The swing slows. His shoulder is close enough that I can feel the warmth of him through the whisper of space between us. He smells like … something I can’t quite describe. Whatever it is, it’s delicious and very masculine.

“I don’t usually invite people to sit here,” I say, voice barely above a whisper. “I don’t even … I mean, it’s been a long time since I …” I trail off, embarrassed by my own clumsiness.

He doesn’t make me finish. “You don’t owe me anything,” he says. “Conversation included.”

“I know.” Finally, I meet his gaze and it’s almost painful, but I want to. He looks at my mouth for a fraction of a second before catching himself and lifting his eyes back to mine.

Somewhere down the street, another car passes and keeps going. He clears his throat gently. “I should go. It’s late. You’ve got school in the morning.” A small smile touches his mouth. “Well, Ivy does.”

“Yeah, Monday will be here soon.” My hands don’t seem to want to move even though my head nods. “Thank you for the … frontier medicine.”

He stands, and the swing tilts a little. I steady myself on the chain. He reaches out as if by reflex to catch the back of the swing. His hand just barely grazes my shoulder, and I shudder from the slight touch. He pulls back slowly, careful like a man defusing something fragile.

“I’m around the ranch most days,” he says, eyes on mine. “If you need anything … or if the champion pumpkin tries to roll away.”

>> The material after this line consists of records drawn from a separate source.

Lemma keeps_run_op X fuel o :
  (∀ x, x ∈ sender_of o → x ∈ X) → keeps (fun b => only_from X (b_state b)) (run_op fuel o).
Proof.
  intros Hx. destruct o as [frames| | | |]; cbn [run_op].
  - unfold processMessage. destruct frames as [|sender frames]; [keeps_tac|]. case_decide; [keeps_tac|].
    destruct (analyzeMessageStructure _) as [[t pf] mf]. case_decide; [keeps_tac|].
    destruct (beq pf WorkerProtocol); [apply keeps_worker_message, Hx; left|].
    destruct (beq pf ClientProtocol); [apply keeps_client_message|keeps_tac].
  - apply keeps_cleanup.
  - apply keeps_heartbeats.
  - by apply keeps_env.
  - by apply keeps_env.
Qed.

Lemma t_run_op F fuel o st :
  range_order range_w → range_order range_s → wf st → enough net F fuel (size (bs_workers st)) →
  triple F (at_ st) (run_op fuel o) (fun _ => some_state wf).
Proof.
  intros Hrw Hrs Hwf Hf. destruct o; cbn [run_op].
  - by apply t_message.
  - by apply t_cleanup.
  - by apply t_heartbeats.
  - intros b [Hb Hl]. split; [cbn; by rewrite Hb|done].
  - intros b [Hb Hl]. split; [cbn; by rewrite Hb|done].
Qed.

(** Any history: the state stays well-formed, and with enough fuel for one
    iteration per sender every handler returns. *)
Lemma t_history F fuel ops : ∀ X st,
  range_order range_w → range_order range_s → (∀ o x, o ∈ ops → x ∈ sender_of o → x ∈ X) →
  enough net F fuel (size X) → wf st → only_from X st →
  triple F (at_ st) (forM (run_op fuel) ops) (fun _ => some_state wf).
Proof.
  intros X st Hrw Hrs HX Hf Hwf Hdom.
  eapply triple_conseq; [apply (t_forM F (fun st l => wf st ∧ only_from X st ∧ ∀ o, o ∈ l → o ∈ ops))|done|].
  - intros o l st' (Hwf' & Hdom' & Hl).
    assert (Hsz : enough net F fuel (size (bs_workers st'))).
    { eapply enough_less; [|exact Hf]. rewrite <- size_dom. by apply subseteq_size. }
    eapply triple_conseq; [apply (triple_keeps _ _ _ _ (t_run_op F fuel o st' Hrw Hrs Hwf' Hsz) (keeps_run_op X fuel o (fun x => HX o x (Hl o (list_elem_of_here _ _)))))| |].
    + intros b [Hb Hlog]. split; [done|]. by rewrite Hb.
    + intros ? b [[Hw Hlog] Hd]. split; [|done]. split; [done|]. split; [done|]. intros. apply Hl. by right.
  - done.
  - intros ? b [(? & _) ?]. by split.
Qed.

(** C5. The broker's invariant: whatever messages arrive in whatever order,
    whichever sends fail, whatever the clock shows and however the maps are
    iterated, from a fresh broker with informational logging off (its log
    lines slice the identity of a worker) every history of handlers keeps the
    bookkeeping consistent: each worker is listed at most once, under its own
    service, only while it is registered, and the count of active workers is
    exact. No handler dereferences a nil pointer or indexes out of range; the
    only way not to return is the dispatch loop running for ever, and when the
    socket accepts what is sent every handler returns, each dispatch loop
    within as many iterations as identities have sent messages. *)
Theorem broker_invariant (fuel : nat) (ops : list brokerOp) (options : option BrokerOptions) :
  range_order range_w → range_order range_s →
  bo_LogInfo (default DefaultBrokerOptions options) = false →
  match forM (run_op fuel) ops (NewBroker options) with
  | (Ret _, b) => wf (b_state b)
  | (Fail _, _) => False
  | (Panic p, _) => p = "out of fuel"%string
  end ∧
  ((∀ h f, net h f = None) → (size (senders ops) <= fuel)%nat →
   ∃ b, forM (run_op fuel) ops (NewBroker options) = (Ret tt, b) ∧ wf (b_state b)).
Proof.
  intros Hrw Hrs Hl.
  assert (Hwf0 : wf (b_state (NewBroker options))).
  { split; cbn; [intros k p|intros n s]; by rewrite lookup_empty. }
  assert (HX : ∀ o x, o ∈ ops → x ∈ sender_of o → x ∈ senders ops).
  { intros o x Ho Hx. unfold senders. rewrite elem_of_list_to_set, list_elem_of_bind. eauto. }
  assert (Hd : only_from (senders ops) (b_state (NewBroker options))) by (unfold only_from; cbn; set_solver).
  split.
  - pose proof (t_history True fuel ops _ _ Hrw Hrs HX (or_introl I) Hwf0 Hd (NewBroker options) (conj eq_refl Hl)) as H.
    destruct (forM _ _ _) as [[| |] b]; [by destruct H|done|by destruct H].
  - intros Hnet Hf.
    pose proof (t_history False fuel ops _ _ Hrw Hrs HX (or_intror (conj Hnet Hf)) Hwf0 Hd (NewBroker options) (conj eq_refl Hl)) as H.
    destruct (forM _ _ _) as [[[]| |] b]; [exists b; by destruct H|done|by destruct H].
Qed.
End histories.

Definition ready_frames (id : string) (service : string) : list bytes :=
  gs id :: FormatWorkerMessage (mkMdp [] [] (gs service) [] WorkerReady [] [] 0).
Definition request_frames (id : string) (service body : string) : list bytes :=
  gs id :: FormatClientRequest (NewClientRequest 0 (gs service) (gs body)).

Definition example_history : list brokerOp :=
  [OpMessage (request_frames "c1" "echo" "hello"); OpMessage (ready_frames "w1" "echo");
   OpMessage (request_frames "c2" "echo" "world"); OpCleanup; OpHeartbeats].

Lemma broker_invariant_witness :
  ∃ b, forM (run_op (fun t => Z.of_nat t) (fun _ _ => None) map_to_list map_to_list 3) example_history (NewBroker None)
    = (Ret tt, b) ∧ wf (b_state b).
Proof.
  apply (broker_invariant (fun t => Z.of_nat t) (fun _ _ => None) map_to_list map_to_list 3 example_history None);
    [by intros m|by intros m|reflexivity|done|vm_compute; lia].
Defined.

(** ** Dispatching *)

(** The frames of a REQUEST to a worker. *)
Definition request_to (w : BrokerWorker) (r : PendingRequest) : list bytes :=
  bw_Identity w :: FormatWorkerMessage (NewWorkerMessage 0 WorkerRequest (pr_Client r) (pr_Body r)).

Definition worker_at (st : brokerState) (p : wptr) : BrokerWorker :=
  default (mkWorker [] [] [] [] 0 0 0 0) (bs_heap st !! p).

(** A service whose available workers exist and never expire on this clock. *)
Definition staffed (clock : nat → Z) (st : brokerState) (n : ServiceName) (s : Service) : Prop :=
  bs_services st !! n = Some s ∧
  ∀ p, p ∈ sv_AvailableWorkers s → ∃ w, bs_heap st !! p = Some w ∧ ∀ t, clock t <= bw_Expiry w.

Section dispatch.
Context (clock : nat → Z) (net : list (list bytes * option error) → list bytes → option error).

Lemma upd_service_eq n f s b :
  bs_services (b_state b) !! n = Some s →
  upd_service n f b = (Ret tt, set_state (set_service n (f s) (b_state b)) b).
Proof. intros H. unfold upd_service, service_of, mbind, M_bind. by rewrite H. Qed.

Lemma set_state_state st b : b_state (set_state st b) = st.
Proof. done. Qed.

Lemma set_service_twice n s s' st : set_service n s' (set_service n s st) = set_service n s' st.
Proof. unfold set_service. cbn. by rewrite insert_insert_eq. Qed.

Lemma lookup_set_service n s st : bs_services (set_service n s st) !! n = Some s.
Proof. cbn. by rewrite lookup_insert_eq. Qed.

Lemma set_service_same n s st : bs_services st !! n = Some s → set_service n s st = st.
Proof. intros H. unfold set_service. rewrite insert_id by done. by destruct st. Qed.

Lemma try_worker_eq id cmd addr body b :
  let frames := id :: FormatWorkerMessage (NewWorkerMessage 0 cmd addr body) in
  let r := net (b_sends b) frames in
  try (sendToWorker clock net id cmd addr body) b =
    (Ret (match r with None => inl tt | Some e => inr (Wrap "failed to send to worker" e) end),
     set_env (S (b_ticks b)) (b_sends b ++ [(frames, r)]) b).
Proof.
  cbv zeta. unfold try, sendToWorker, socket_Send, time_Now, wrapE, mbind, M_bind. cbn [b_sends b_ticks set_env].
  change (FormatWorkerMessage (NewWorkerMessage (clock (b_ticks b)) cmd addr body))
    with (FormatWorkerMessage (NewWorkerMessage 0 cmd addr body)).
  by destruct (net _ _).
Qed.

(** The filter keeps every worker that never expires, and only reads the clock. *)
Lemma alive_all l : ∀ b,
  (∀ p, p ∈ l → ∃ w, bs_heap (b_state b) !! p = Some w ∧ ∀ t, clock t <= bw_Expiry w) →
  filterM (fun w => e ← BrokerWorker_IsExpired clock w; mret (negb e)) l b =
    (Ret l, set_env (b_ticks b + length l) (b_sends b) b).
Proof.
  induction l as [|p l IH]; intros b Hl; cbn [filterM].
  - cbn. rewrite Nat.add_0_r. by destruct b.
  - destruct (Hl p ltac:(left)) as (w & Hp & Hw).
    rewrite (M_bind_ret _ _ _ true (set_env (S (b_ticks b)) (b_sends b) b)).
    + rewrite (M_bind_ret _ _ _ l (set_env (S (b_ticks b) + length l) (b_sends b) b));
        [cbn; by rewrite Nat.add_succ_r|].
      rewrite IH; [done|]. intros q Hq. apply Hl. by right.
    + unfold BrokerWorker_IsExpired, time_Now, deref, mbind, M_bind. cbn. rewrite Hp. cbn.
      specialize (Hw (b_ticks b)). by replace (bw_Expiry w <? clock (b_ticks b)) with false by (symmetry; apply Z.ltb_ge; lia).
Qed.

(** The service after the first [k] requests went to the first [k] workers. *)
Definition dispatched (k : nat) (s : Service) : Service :=
  set_requests (drop k (sv_Requests s))
    (set_lists (drop k (sv_AvailableWorkers s)) (sv_BusyWorkers s ++ take k (sv_AvailableWorkers s)) s).

Lemma remove_first_head p l : remove_first p (p :: l) = l.
Proof. cbn. by rewrite decide_True. Qed.

(** One iteration of the loop, up to the result of the send. *)
Lemma dispatch_step fuel n s b r rs p ps w :
  bs_services (b_state b) !! n = Some s → sv_Requests s = r :: rs → sv_AvailableWorkers s = p :: ps →
  bs_heap (b_state b) !! p = Some w →
  let s1 := set_lists ps (sv_BusyWorkers s ++ [p]) (set_requests rs s) in
  let res := net (b_sends b) (request_to w r) in
  let b1 := set_env (S (b_ticks b)) (b_sends b ++ [(request_to w r, res)])
              (set_state (set_service n s1 (b_state b)) b) in
  dispatch_loop clock net (S fuel) n b =
    match res with
    | None => dispatch_loop clock net fuel n b1
    | Some _ =>
        (moveWorkerToAvailable p n;;
         upd_service n (fun s => set_requests (r :: sv_Requests s) s);;
         dispatch_loop clock net fuel n) b1
    end.
Proof.
  intros Hn Hr Ha Hp. cbv zeta. cbn [dispatch_loop].
  rewrite (M_bind_ret _ _ _ s b) by (unfold service_of; by rewrite Hn). rewrite Hr, Ha.
  rewrite (M_bind_ret _ _ _ tt _ (upd_service_eq n _ s b Hn)).
  erewrite M_bind_ret; [|apply upd_service_eq; rewrite set_state_state; apply lookup_set_service].
  rewrite set_state_state, set_service_twice. cbn [sv_AvailableWorkers sv_BusyWorkers set_requests].
  rewrite Ha, remove_first_head.
  erewrite (M_bind_ret _ _ _ w); [|unfold deref; cbn; by rewrite Hp].
  erewrite M_bind_ret; [|apply try_worker_eq]. cbn [b_sends set_state set_env].
  fold (request_to w r). by destruct (net (b_sends b) (request_to w r)).
Qed.

Lemma dispatch_loop_done fuel n s b :
  bs_services (b_state b) !! n = Some s → sv_Requests s = [] ∨ sv_AvailableWorkers s = [] →
  dispatch_loop clock net fuel n b = (Ret tt, b).
Proof.
  intros Hn H. destruct fuel; cbn [dispatch_loop];
    (rewrite (M_bind_ret _ _ _ s b) by (unfold service_of; by rewrite Hn));
    destruct H as [-> | ->]; try done; by destruct (sv_Requests s).
Qed.

Lemma dispatched_0 s : dispatched 0 s = s.
Proof. unfold dispatched. destruct s. cbn. by rewrite !drop_0, app_nil_r. Qed.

I huff a laugh. “I’ll nail it to the porch.”

“Are you going to carve it?” he asks, looking it over once more. “I’d be happy to give you and Ivy a hand with it.”

“Let me ask her first,” I say, using Ivy as my excuse not to give a solid answer.

We hover in that awkward, sweet space where goodbye could become something else if a person wanted to make a mess of their life. I don’t. Not tonight.

“Good night, Hannah,” he says, my name doing a strange, traitorous thing to my knees.

“Good night, Levi.”

He steps down from the porch. He then turns back around and pulls out his wallet. He rummages for a second and hands me a card.

“Anything you need, here’s my number,” he says, smiling. His eyes twinkle as he looks at my reaction. “Anything, Hannah. Give me a call.”

“I will,” I say, and it’s the bravest thing I’ve said in a long time. Because as much as I’d love to just jump into his arms and hug him right now, I’m a coward. He seems too interested. Too good to be true.

He heads down the walk. At the sidewalk, he turns and lifts a hand. I lift mine back. Then he’s a dark shape moving toward the truck, a door closing, an engine turning over.

I sit on the swing until he’s driven away, my thumb moving back and forth over the card he just gave me. My guard is still there, but it doesn’t feel like a wall tonight. More like a gate I’ve set my hand on, undecided whether to push it open.